(Your goal): The answer must consist of every line in the records below that contains the string "request".

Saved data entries
-------
(** X21.  The feature flag that [get_config] reports for object detection
    tells how [detect_objects] answers: with the flag off every request is
    refused with status 503; with the flag on a request either succeeds
    ([success] is true) or fails with status 500.  No other status is
    produced. *)
Theorem detect_objects_status :
  let flag :=
    Server.dict_get (Server.features (Server.get_config w g))
      "object_detection" in
  match Server.detect_objects w g file start_time end_time with
  | inl e =>
      (flag = Some false /\ Server.status_code e = 503%nat) \/
      (flag = Some true /\ Server.status_code e = 500%nat)
  | inr response => flag = Some true /\ Server.success response = true
  end.
Proof.
  cbv zeta.
  destruct (Server.detect_objects w g file start_time end_time)
    as [e | response] eqn:D.
  - unfold Server.detect_objects in D. unfold Server.get_config.
    cbn [Server.features Server.dict_get String.eqb Ascii.eqb Bool.eqb].
    destruct (Server.yolo_interpreter g) as [yolo |].
    + right. cbv zeta in D.
      match type of D with
      | match ?a with inl _ => _ | inr _ => _ end = _ =>
          destruct a; [| discriminate]
      end.
      injection D as <-. auto.
    + left. injection D as <-. auto.
  - apply detect_objects_inv in D.
    destruct D as (yolo & _ & _ & _ & Y & _ & S).
    unfold Server.get_config.
    cbn [Server.features Server.dict_get String.eqb Ascii.eqb Bool.eqb].
    rewrite Y. auto.
Qed.

(** X22.  Likewise for image classification: with the flag of
    [get_config] off, [classify_image] refuses every request with status
    503; with the flag on it either succeeds or fails with status 500. *)
Theorem classify_image_status :
  let flag :=
    Server.dict_get (Server.features (Server.get_config w g))
      "image_classification" in
  match Server.classify_image w g file start_time end_time with
  | inl e =>
      (flag = Some false /\ Server.status_code e = 503%nat) \/
      (flag = Some true /\ Server.status_code e = 500%nat)
  | inr response => flag = Some true /\ Server.c_success response = true
  end.
Proof.
  cbv zeta.
  destruct (Server.classify_image w g file start_time end_time)
    as [e | response] eqn:D.
  - unfold Server.classify_image in D. unfold Server.get_config.
    cbn [Server.features Server.dict_get String.eqb Ascii.eqb Bool.eqb].
    destruct (Server.efficientnet_interpreter g) as [efficientnet |].
    + right. cbv zeta in D.
      match type of D with
      | match ?a with inl _ => _ | inr _ => _ end = _ =>
          destruct a; [| discriminate]
      end.
      injection D as <-. auto.
    + left. injection D as <-. auto.
  - apply classify_image_inv in D.
    destruct D as (efficientnet & _ & Y & _ & S).
    unfold Server.get_config.
    cbn [Server.features Server.dict_get String.eqb Ascii.eqb Bool.eqb].
    rewrite Y. auto.
Qed.

(** X23.  [get_config] is consistent with itself: a model is listed in
    [models_available] exactly when its feature flag is on, the list holds
    nothing but the two model names, and never one of them twice. *)
Theorem get_config_consistent :
  let config := Server.get_config w g in
  (In "yolov8n"%string (Server.models_available config) <->
   Server.dict_get (Server.features config) "object_detection" =
     Some true) /\
  (In "efficientnet_lite0"%string (Server.models_available config) <->
   Server.dict_get (Server.features config) "image_classification" =
     Some true) /\
  incl (Server.models_available config)
       ["yolov8n"%string; "efficientnet_lite0"%string] /\
  NoDup (Server.models_available config).
Proof.
  unfold Server.get_config.
  cbn [Server.features Server.models_available Server.dict_get
       String.eqb Ascii.eqb Bool.eqb].
  assert (N : "yolov8n"%string <> "efficientnet_lite0"%string)
    by discriminate.
  destruct (Server.yolo_interpreter g), (Server.efficientnet_interpreter g);
    cbn [app]; (split; [| split; [| split]]).
  all: try (split; [reflexivity | intros _; simpl; auto]).
  all: try (split; [simpl; intros H | discriminate];
            repeat (destruct H as [H | H]; [congruence |]); contradiction).
  all: try (intros x Hx; simpl in *; tauto).
  all: repeat constructor; simpl; intros H;
    repeat (destruct H as [H | H]; [congruence |]); contradiction.
Qed.

(** X24.  A successful [detect_objects] returns at most ten detections,
    each with a confidence of at least the [min_confidence_detection] that
    [get_config] announces, in order of non-increasing confidence. *)
Theorem detect_objects_payload response :
  Server.detect_objects w g file start_time end_time = inr response ->
  (List.length (Server.detections response) <= 10)%nat /\
  Forall (fun d =>
            Server.min_confidence_detection (Server.get_config w g) <=
            confidence d)
         (Server.detections response) /\
  descending (Server.detections response).
Proof.
  intros D. apply detect_objects_inv in D.
  destruct D as (yolo & output & width & height & _ & P & _).
  pose proof P as P'. apply parse_yolo_output_inv in P'.
  destruct P' as (detections & S & E). rewrite E.
  split; [apply firstn_le_length |]. split.
  - apply Forall_forall. intros d Hd. rewrite <- E in Hd.
    destruct (parse_yolo_output_from_anchor _ _ _ _ _ _ _ _ P Hd)
      as (detection & _ & A).
    apply decode_anchor_Some in A.
    now destruct A as (? & ? & ? & ? & ? & _ & C & _).
  - apply sorted_firstn, apply_nms_sorted.
Qed.

(** X25.  A successful [classify_image] returns at most three
    classifications, in order of non-increasing confidence; and when
    [np.exp] is positive every confidence lies in [0,1]. *)
Theorem classify_image_payload response :
  Server.classify_image w g file start_time end_time = inr response ->
  (List.length (Server.classifications response) <= 3)%nat /\
  StronglySorted (before c_confidence) (Server.classifications response) /\
  ((forall x, 0 < Server.np_exp w x) ->
   Forall (fun c => 0 <= c_confidence c <= 1)
          (Server.classifications response)).
Proof.
  intros D. apply classify_image_inv in D.
  destruct D as (efficientnet & output & _ & P & _).
  pose proof P as P'. apply parse_efficientnet_output_shape in P'.
  destruct P' as (raw & scores & _ & Hs & _ & E). rewrite E.
  split; [| split].
  - rewrite length_map, length_rev.
    pose proof (slice_from_length (- (3)) (Py.np_argsort scores)) as L.
    change (- (3) <? 0)%Z with true in L. cbv iota in L. lia.
  - apply StronglySorted_map. unfold before. cbn [c_confidence].
    apply top_indices_sorted.
  - intros Pos.
    pose proof (normalized_scores_range _ Pos _ _ Hs) as R.
    rewrite Forall_forall in R.
    apply Forall_forall. intros c Hc. apply in_map_iff in Hc.
    destruct Hc as (idx & <- & Hidx). cbn [c_confidence].
    apply in_rev, slice_from_In, np_argsort_In in Hidx.
    apply R, nth_In, Hidx.
Qed.
End Endpoints.

(** ** Start-up *)

Section StartUp.
Variable w : Server.World.

Lemma seq_step_fst {A B} (m : Server.step w A) (k : A -> Server.step w B) g :
  fst (Server.seq_step m k g) =
  match snd (m g) with
  | inl _ => fst (m g)
  | inr a => fst (k a (fst (m g)))
  end.
Proof.
  unfold Server.seq_step. now destruct (m g) as [g' [e | a]].
Qed.

Lemma load_efficientnet_keeps g :
  let g' := fst (Server.load_efficientnet w g) in
  Server.yolo_interpreter g' = Server.yolo_interpreter g /\
  Server.coco_labels g' = Server.coco_labels g /\
  Server.imagenet_labels g' = Server.imagenet_labels g.
Proof.
  unfold Server.load_efficientnet.
  destruct (Server.path_exists w _); [| now cbv].
  unfold Server.seq_step, Server.call, Server.assign.
  destruct (Server.Interpreter_new w _) as [e | i]; [now cbv |].
  now destruct (Server.allocate_tensors w i).
Qed.

Lemma load_label_tables_keeps g :
  let g' := fst (Server.load_label_tables w g) in
  Server.yolo_interpreter g' = Server.yolo_interpreter g /\
  Server.efficientnet_interpreter g' = Server.efficientnet_interpreter g.
Proof.
  unfold Server.load_label_tables, Server.seq_step, Server.call,
    Server.assign.
  destruct (Server.load_labels w (Server.COCO_LABELS_PATH w));
    [now cbv |].
  now destruct (Server.load_labels w (Server.IMAGENET_LABELS_PATH w)).
Qed.

(** The detector installed by [load_models] is the one that the detector
    block leaves behind. *)
Lemma load_models_yolo g :
  Server.yolo_interpreter (Server.load_models w g) =
  match Server.import_tensorflow w with
  | inl _ => Server.yolo_interpreter g
  | inr _ => Server.yolo_interpreter (fst (Server.load_yolo w g))
  end.
Proof.
  unfold Server.load_models, Server.load_models_try.
  rewrite seq_step_fst. unfold Server.call at 1 2 3. cbn [fst snd].
  destruct (Server.import_tensorflow w) as [e | u]; [reflexivity |].
  rewrite seq_step_fst.
  destruct (snd (Server.load_yolo w g)); [reflexivity |].
  rewrite seq_step_fst.
  destruct (snd (Server.load_efficientnet w (fst (Server.load_yolo w g)))).
  - apply load_efficientnet_keeps.
  - destruct (load_label_tables_keeps
                (fst (Server.load_efficientnet w
                        (fst (Server.load_yolo w g))))) as [-> _].
    apply load_efficientnet_keeps.
Qed.

(** X26.  A failure while the detector is loaded ends [load_models] on
    the spot, without an exception leaving it.  When TensorFlow cannot be
    imported, or the detector's model file exists and cannot be opened,
    the globals stay as they were.  When the detector opens but
    [allocate_tensors] fails, the detector is installed all the same, and
    the classifier and both label tables stay as they were. *)
Theorem load_models_detector_failure g :
  (forall e,
      Server.import_tensorflow w = inl e -> Server.load_models w g = g) /\
  (forall u e,
      Server.import_tensorflow w = inr u ->
      Server.path_exists w (Server.YOLO_MODEL_PATH w) = true ->
      Server.Interpreter_new w (Server.YOLO_MODEL_PATH w) = inl e ->
      Server.load_models w g = g) /\
  (forall u i e,
      Server.import_tensorflow w = inr u ->
      Server.path_exists w (Server.YOLO_MODEL_PATH w) = true ->
      Server.Interpreter_new w (Server.YOLO_MODEL_PATH w) = inr i ->
      Server.allocate_tensors w i = inl e ->
      Server.load_models w g =
      Server.mkGlobals (Some i) (Server.efficientnet_interpreter g)
        (Server.coco_labels g) (Server.imagenet_labels g)).
Proof.
  unfold Server.load_models, Server.load_models_try, Server.load_yolo,
    Server.seq_step, Server.call, Server.assign.
  split; [| split].
  - intros e ->. reflexivity.
  - intros u e -> -> ->. reflexivity.
  - intros u i e -> -> -> ->. reflexivity.
Qed.

(** X27.  After start-up a detector is installed exactly when TensorFlow
    could be imported, the detector's model file exists and the
    interpreter could be created from it, whether or not
    [allocate_tensors] succeeded afterwards and whatever happened to the
    classifier and the labels. *)
Theorem startup_event_detector i :
  Server.yolo_interpreter (Server.startup_event w) = Some i <->
  (exists u, Server.import_tensorflow w = inr u) /\
  Server.path_exists w (Server.YOLO_MODEL_PATH w) = true /\
  Server.Interpreter_new w (Server.YOLO_MODEL_PATH w) = inr i.
Proof.
  unfold Server.startup_event. rewrite load_models_yolo.
  unfold Server.load_yolo, Server.seq_step, Server.call, Server.assign,
    Server.ret, Server.initial_globals.
  destruct (Server.import_tensorflow w) as [e | u].
  - cbn. split; [discriminate | intros [[u [=]] _]].
  - destruct (Server.path_exists w (Server.YOLO_MODEL_PATH w)).
    + destruct (Server.Interpreter_new w (Server.YOLO_MODEL_PATH w))
        as [e | i'].
      * cbn. split; [discriminate | intros (_ & _ & [=])].
      * destruct (Server.allocate_tensors w i'); cbn;
          (split; [intros [= ->]; eauto | intros (_ & _ & [= ->]); auto]).
    + cbn. split; [discriminate | intros (_ & [=] & _)].
Qed.
End StartUp.

(** * The further properties on the sample inputs *)

Lemma compute_iou_positive_iff_witness :
  0 < compute_iou (bbox Examples.a) (bbox Examples.b) /\
  compute_iou (bbox Examples.a) (bbox Examples.c) == 0.
Proof.
  split.
  - apply (compute_iou_positive_iff (bbox Examples.a) (bbox Examples.b));
      try reflexivity.
    unfold non_overlapping. simpl. lra.
  - apply (compute_iou_positive_iff (bbox Examples.a) (bbox Examples.c));
      try reflexivity.
    left. simpl. lra.
Defined.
-------
(Answer to the exercise):
    tells how [detect_objects] answers: with the flag off every request is
    refused with status 503; with the flag on a request either succeeds
    [get_config] off, [classify_image] refuses every request with status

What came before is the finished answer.